Some sort of timer will generate ticks for context switching. If the timer
is an external component write a bit of code that checks the interrupt it
generates. Does an external controller (like and 8259) sequence other interrupts?
Certainly test the device - few technicians have the knowledge needed to diagnose
a problem in such a complex part of the circuit.
Do check out
my August, 1995 column for ideas about testing ROM and RAM.
Seeding Memory
Few embedded systems use every last byte of ROM and RAM. Unused areas are,
well, unused - who cares what is burned into the last few bytes of a ROM?
You should. Unless
you're sure your code is perfect - absolutely, positively bug free - use these
empty areas wisely. Has your code ever wandered into an used section of memory?
Has a hardware fault (e.g., bad address line) caused the code to crash after
executing a handful of instructions? Seed unused ROM with instructions that
permit you to trap these faults. You'll save yourself some time by catching
the software bugs, and the production folks will love the robust, fault-tolerant
nature of the code.
On the Z180/Z80
processors the RST7 instruction (a one byte call to location 0038) is cleverly
encoded as 0xff. Unburned ROM defaults to just this value. Write an error
trap handler at 0038 that toggles an LED or otherwise signals the failure.
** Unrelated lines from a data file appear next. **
(* ===== verification/NetInit.v ===== *)
(** Starting the network, [network/lwip_init.c]: [network_init], the status
    callback, and the polling entry point.  The lwIP functions it calls are
    the interface [LwipCore]; the driver is that of [Lan9118]. *)
From Stdlib Require Import Ascii.
From stdpp Require Import base tactics numbers list strings.
From S2P Require Import Prelude Words Printf Console Pbuf Def Ip4Addr Lan9118.

(** The functions of lwIP; [netif_add] is given the driver's initialisation,
    which it calls, and the addresses the interface starts with. *)
Class LwipCore (D : Type) := {
  lwip_init : M D unit;
  netif_add : Z → Z → Z → M D (Z * netif) → M D unit;
  netif_set_default : M D unit;
  netif_set_up : M D unit;
  dhcp_start : M D unit;
  sys_check_timeouts : M D unit;
  netif_ip4_addr : D → Z;
  netif_ip4_netmask : D → Z;
  netif_ip4_gw : D → Z
}.

Section lwip.
Context {D : Type} `{Mmio D, !Console D, !Stack D, !LwipCore D}.

(** The state: the static [dhcp_done], and whether the status callback is
    registered, beside the rest of the machine. *)
Record net_static := NetStatic { dhcp_done : Z; callback_set : bool }.
Definition lstate : Type := net_static * D.
Definition lift {A} (m : M D A) : M lstate A := zoom snd (λ d s, (s.1, d)) m.

(** [uart_printf("  ...: %s\r\n", ip4addr_ntoa(addr))] *)
Definition print_addr (fmt : string) (addr : Z) : M lstate unit :=
  txt ← of_option (ip4addr_ntoa addr);
  lift (uart_printf fmt [PStr txt]);; mret tt.

Definition netif_status_callback : M lstate unit :=
  ip ← gets (λ s : lstate, netif_ip4_addr s.2);
  if negb (ip =? IPADDR_ANY) then
    modify (λ s, (NetStatic 1 (callback_set s.1), s.2));;
    lift (uart_printf ("Network: IP address obtained via DHCP" +:+ crlf) []);;
    ip ← gets (λ s : lstate, netif_ip4_addr s.2);
    print_addr ("  IP:      %s" +:+ crlf) ip;;
    mask ← gets (λ s : lstate, netif_ip4_netmask s.2);
    print_addr ("  Netmask: %s" +:+ crlf) mask;;
    gw ← gets (λ s : lstate, netif_ip4_gw s.2);
    print_addr ("  Gateway: %s" +:+ crlf) gw
  else mret tt.

Definition network_init (n : netif) : M lstate unit :=
  lift (uart_puts ("Initializing lwIP stack..." +:+ crlf));;
  lift lwip_init;;
  lift (uart_puts ("lwIP init done." +:+ crlf));;
  lift (uart_puts ("Adding network interface..." +:+ crlf));;
  lift (netif_add 0 0 0 (lan9118_netif_init n));;
  lift (uart_puts ("Network interface added." +:+ crlf));;
  lift netif_set_default;;
  modify (λ s, (NetStatic (dhcp_done s.1) true, s.2));;
  lift netif_set_up;;
  lift (uart_puts ("Starting DHCP..." +:+ crlf));;
  lift dhcp_start.

Definition lwip_periodic_handle (fuel : nat) : M lstate unit :=
  lift (lan9118_poll fuel);;
  lift sys_check_timeouts.

Definition network_is_up : M lstate Z := gets (λ s : lstate, dhcp_done s.1).
End lwip.

(** ** The status callback *)

Section callback.
Context {D : Type} `{ConsoleLaws D, !LwipCore D}.
(** Printing does not touch the addresses of the interface. *)
Context (putc_addrs : ∀ c d, con_ok d → wp (putc c) (λ _ d',
  netif_ip4_addr d' = netif_ip4_addr d ∧ netif_ip4_netmask d' = netif_ip4_netmask d ∧
  netif_ip4_gw d' = netif_ip4_gw d) d).

Definition addrs (d : D) : Z * Z * Z := (netif_ip4_addr d, netif_ip4_netmask d, netif_ip4_gw d).

Definition dotted_of (addr : Z) : list ascii :=
  dotted (byte_at addr 0) (byte_at addr 1) (byte_at addr 2) (byte_at addr 3).

(** What the callback prints for an address. *)
Definition report (ip mask gw : Z) : list ascii :=
  string_chars ("Network: IP address obtained via DHCP" +:+ crlf) ++
  string_chars "  IP:      " ++ dotted_of ip ++ string_chars crlf ++
  string_chars "  Netmask: " ++ dotted_of mask ++ string_chars crlf ++
  string_chars "  Gateway: " ++ dotted_of gw ++ string_chars crlf.

Lemma dotted_ok addr : no_nul (dotted_of addr) ∧ (length (dotted_of addr) ≤ 15)%nat.
Proof.
  split; [|apply (ntoa_r_text addr 16 ltac:(lia))].
  assert (Hd : ∀ i, no_nul (print_uint 10 (byte_at addr i))).
  { intros i. apply digits_Forall; [lia| |apply byte_at_ok].
    intros d Hd. apply digit_char_not_nul. lia. }
  unfold dotted_of, dotted, no_nul.
  do 3 (apply Forall_app_2; [apply Hd|apply Forall_cons_2; [discriminate|]]). apply Hd.
Qed.

(** A printed line, with the addresses kept. *)
Lemma printf_line fmt args txt d :
  con_ok d → vformat FText fmt args = Some txt → no_nul txt → (length txt ≤ 255)%nat →
  wp (uart_printf fmt args) (λ _ d', emits txt d d' ∧ addrs d' = addrs d) d.
Proof using putc_addrs.
  intros Hok Hf Hn Hl.
  eapply wp_mono; [apply wp_conj; [exact (uart_printf_spec _ _ _ d Hok Hf)|]|].
  - apply (printf_keeps (λ d', con_ok d' ∧ addrs d' = addrs d)); [|by eexists|done].
    intros c d' [Hd Ha].
    eapply wp_mono; [apply wp_conj; [by apply putc_spec|by apply putc_addrs]|].
    intros ? d'' ([? _] & ? & ? & ?). split; [done|]. unfold addrs in *. congruence.
  - cbv beta. intros len d' [[He _] [_ Ha]]. rewrite take_ge in He by done.
    by rewrite cstr_buf_no_nul in He.
Qed.

(** A line with an address in it. *)
Definition addr_line (label : string) (addr : Z) : list ascii :=
  string_chars label ++ dotted_of addr ++ string_chars crlf.

Lemma print_addr_spec label addr (s : net_static * D) :
  label ∈ ["  IP:      "; "  Netmask: "; "  Gateway: "]%string → con_ok s.2 →
  wp (print_addr (label +:+ "%s" +:+ crlf) addr) (λ _ s', s'.1 = s.1 ∧ addrs s'.2 = addrs s.2 ∧
    emits (addr_line label addr) s.2 s'.2) s.
Proof using putc_addrs.
  intros Hl Hok. unfold print_addr, addr_line. apply wp_bind.
  eapply wp_of_option; [apply ip4addr_ntoa_dotted|]. fold (dotted_of addr).
  destruct (dotted_ok addr) as [Hn Hlen]. set (txt := dotted_of addr) in *. clearbody txt.
  assert (Hp : pad false 0 [] txt = txt).
  { unfold pad. by replace (Z.to_nat _) with 0%nat by (simpl; lia). }
  apply wp_bind, wp_zoom. cbn [snd].
  eapply wp_mono; [apply (printf_line _ _ (string_chars label ++ txt ++ string_chars crlf)); [done| | |]|].
  - rewrite <-Hp at 2. rewrite !elem_of_cons in Hl.
    by destruct Hl as [->|[->|[->|Hl]]]; [..|apply elem_of_nil in Hl].
  - rewrite !elem_of_cons in Hl.
    apply Forall_app_2; [|apply Forall_app_2; [done|by repeat constructor]].
    destruct Hl as [->|[->|[->|Hl]]]; [by repeat constructor..|by apply elem_of_nil in Hl].
  - rewrite !elem_of_cons in Hl. rewrite !length_app.
    destruct Hl as [->|[->|[->|Hl]]]; [simpl; lia..|by apply elem_of_nil in Hl].
  - cbv beta. intros len d [He Ha]. by apply wp_ret.
Qed.

(** The status callback takes note of an address and reports it with its
    netmask and gateway in dotted notation; without an address it does
    nothing. *)
Theorem netif_status_callback_reports (s : net_static * D) :
  con_ok s.2 →
  wp netif_status_callback (λ _ s',
    if netif_ip4_addr s.2 =? 0 then s' = s
    else dhcp_done s'.1 = 1 ∧ callback_set s'.1 = callback_set s.1 ∧
         emits (report (netif_ip4_addr s.2) (netif_ip4_netmask s.2) (netif_ip4_gw s.2))
           s.2 s'.2) s.
Proof using putc_addrs.
  intros Hok. unfold netif_status_callback. apply wp_bind, wp_gets. unfold IPADDR_ANY.
  destruct (netif_ip4_addr s.2 =? 0); cbn [negb]; [by apply wp_ret|].
  apply wp_bind, wp_modify, wp_bind, wp_zoom. cbn [snd].
  eapply wp_mono; [apply (printf_line _ _
    (string_chars ("Network: IP address obtained via DHCP" +:+ crlf))); [done|done| |simpl; lia]|].
  { by repeat constructor. }
  cbv beta. intros ? d1 [He1 Ha1]. cbn [fst snd].
  apply wp_bind, wp_gets. apply wp_bind. cbn [snd].
  eapply wp_mono; [apply (print_addr_spec "  IP:      "); [rewrite !elem_of_cons; by auto|apply He1]|]. cbv beta. cbn [fst snd].
  intros ? [n2 d2] (E2 & Ha2 & He2). cbn [fst snd] in *. subst n2.
  apply wp_bind, wp_gets. apply wp_bind. cbn [snd].
  eapply wp_mono; [apply (print_addr_spec "  Netmask: "); [rewrite !elem_of_cons; by auto|apply He2]|]. cbv beta. cbn [fst snd].
  intros ? [n3 d3] (E3 & Ha3 & He3). cbn [fst snd] in *. subst n3.
  apply wp_bind, wp_gets. cbn [snd].
  eapply wp_mono; [apply (print_addr_spec "  Gateway: "); [rewrite !elem_of_cons; by auto|apply He3]|]. cbv beta. cbn [fst snd].
  intros ? [n4 d4] (E4 & Ha4 & He4). cbn [fst snd] in *. subst n4. cbn [fst snd dhcp_done callback_set].
  split; [done|]. split; [done|]. unfold addrs in *. simplify_eq.
  pose proof (emits_trans _ _ _ _ _ (emits_trans _ _ _ _ _ (emits_trans _ _ _ _ _ He1 He2) He3) He4)
    as He. unfold addr_line in He. unfold report.
  rewrite <-!app_assoc in He. replace (netif_ip4_addr s.2) with (netif_ip4_addr d1) by congruence.
  replace (netif_ip4_netmask s.2) with (netif_ip4_netmask d2) by congruence.
  by replace (netif_ip4_gw s.2) with (netif_ip4_gw d3) by congruence.
Qed.
End callback.

(** An interface with a lease, on a console that keeps what it prints. *)
Record lease_dev := LeaseDev { le_out : list ascii; le_ip : Z; le_mask : Z; le_gw : Z }.

#[local] Instance lease_console : Console lease_dev := λ c,
  modify (λ d, LeaseDev (le_out d ++ [c]) (le_ip d) (le_mask d) (le_gw d)).
#[local] Instance lease_console_laws : ConsoleLaws lease_dev.
Proof. refine {| con_ok _ := True; con_out := le_out |}. intros c d _. by apply wp_modify. Defined.
#[local] Instance lease_core : LwipCore lease_dev := {|
  lwip_init := mret tt;
  netif_add _ _ _ _ := mret tt;
  netif_set_default := mret tt;
  netif_set_up := mret tt;
  dhcp_start := mret tt;
  sys_check_timeouts := mret tt;
  netif_ip4_addr := le_ip;
  netif_ip4_netmask := le_mask;
  netif_ip4_gw := le_gw
|}.

Definition demo_lease : net_static * lease_dev :=
  (NetStatic 0 true, LeaseDev [] 0x0F02000A 0x00FFFFFF 0x0202000A).

Example demo_lease_text :
  le_out (netif_status_callback demo_lease).2.2 =
  string_chars ("Network: IP address obtained via DHCP" +:+ crlf +:+ "  IP:      10.0.2.15" +:+ crlf
    +:+ "  Netmask: 255.255.255.0" +:+ crlf +:+ "  Gateway: 10.0.2.2" +:+ crlf).
Proof. vm_compute. reflexivity. Qed.

Lemma netif_status_callback_reports_witness :
  wp netif_status_callback (λ _ s',
    if netif_ip4_addr demo_lease.2 =? 0 then s' = demo_lease
    else dhcp_done s'.1 = 1 ∧ callback_set s'.1 = callback_set demo_lease.1 ∧
         emits (report (netif_ip4_addr demo_lease.2) (netif_ip4_netmask demo_lease.2)
           (netif_ip4_gw demo_lease.2)) demo_lease.2 s'.2) demo_lease.
Proof.
  apply netif_status_callback_reports; [|exact I].
  intros c d _. apply wp_modify. repeat split.
Defined.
Wandering code, for whatever reason, will flash the LED and immediately indicate
something is wrong.
Most Z180's systems
with an electronics failure that disables ROM will go into an infinite loop
executing 0xff instructions, which is instantly visible on a scope. The characteristic
double writes from the RST7's pushes tell an experienced scoper in a second
what is going on. Teach your production folks this simple trick.
The x86 family
has a similar single byte call - INT3 - which vectors through an interrupt
vector at 000C. Again, use this instruction as a default fill value for ROM,
and write an error processor.
Every embedded
system starts with a loop to set up initialized values in RAM. I like to precede
this loop with one that sets all of RAM to the INT3, RST7, or whatever. Then,
your odds of having a wandering program encounter the instruction are much
higher.
Some of the hardest
problems to diagnose, either in development or in production test, are erratic
interrupts. If an interrupt controller fails or is misprogrammed it may assert
an incorrect vector on the bus. Again, preempt the problem by using a complete
interrupt table with entries for all possible interrupts, not just the ones
you are using. Vector unused, unexpected, interrupts to an error handler.
Obviously there's
no guarantee that wandering code will hit these unused locations. However,
seeding the code in this manner is a nice way to arm yourself to possibly
catch a latent problem. Teach your production people what to expect if such
an error takes place.
Watchdog timers
are another type of preventative medicine we often employ to detect failures.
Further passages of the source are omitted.